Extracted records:
(* ===== verification/IngestionSpec.v ===== *)
(** What ingestion guarantees ([slicer-config/src/ingestion.rs]): the invariant of the ingestor
    over any sequence of calls, the exact effect of a flat map and of a list of layer ranges,
    the meaning of wire keys, and the layers that adjacent ranges cover. *)
From Stdlib Require Import Ascii.
From stdpp Require Import prelude gmap strings list sorting.
From S2P Require Import Prelude Text Ir Float32 Float64 Registry EditDistance Ingestion.

#[local] Open Scope string_scope.
#[local] Open Scope list_scope.

(** ** What the ingestor keeps *)

Lemma collect_result_cases {A B E} (f : A -> result B E) l :
  match collect_result f l with
  | Ok ys => Forall2 (fun x y => f x = Ok y) l ys
  | Err e => exists before x after, l = before ++ x :: after /\ f x = Err e /\ Forall (fun x => is_ok (f x) = true) before
  end.
Proof.
  induction l as [|x l IH]; cbn [collect_result]; [constructor |].
  destruct (f x) as [y|e] eqn:Hx; cbn [result_bind].
  - destruct (collect_result f l) as [ys|e]; cbn [result_bind]; [by constructor |].
    destruct IH as (before & z & after & -> & Hz & Hb). exists (x :: before), z, after. split_and!; [done.. |].
    constructor; [by rewrite Hx | done].
  - exists [], x, l. by split_and!.
Qed.

Section kept.
Context (registry : ConfigSchemaRegistry).
Context (show_f64 : f64 -> string) (debug_list : list ConfigValue -> string).

Notation prepare_entry := (prepare_entry registry show_f64 debug_list).
Notation declared_entry := (declared_entry registry).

EXERCISE PROMPT: Retype only the lines above between the line with "From stdpp Require" and the line with "destruct (f x)", counting those two lines as well, and keep every character as it is.

ANSWER TO THE EXERCISE:
From stdpp Require Import prelude gmap strings list sorting.
From S2P Require Import Prelude Text Ir Float32 Float64 Registry EditDistance Ingestion.

#[local] Open Scope string_scope.
#[local] Open Scope list_scope.

(** ** What the ingestor keeps *)

Lemma collect_result_cases {A B E} (f : A -> result B E) l :
  match collect_result f l with
  | Ok ys => Forall2 (fun x y => f x = Ok y) l ys
  | Err e => exists before x after, l = before ++ x :: after /\ f x = Err e /\ Forall (fun x => is_ok (f x) = true) before
  end.
Proof.
  induction l as [|x l IH]; cbn [collect_result]; [constructor |].
  destruct (f x) as [y|e] eqn:Hx; cbn [result_bind].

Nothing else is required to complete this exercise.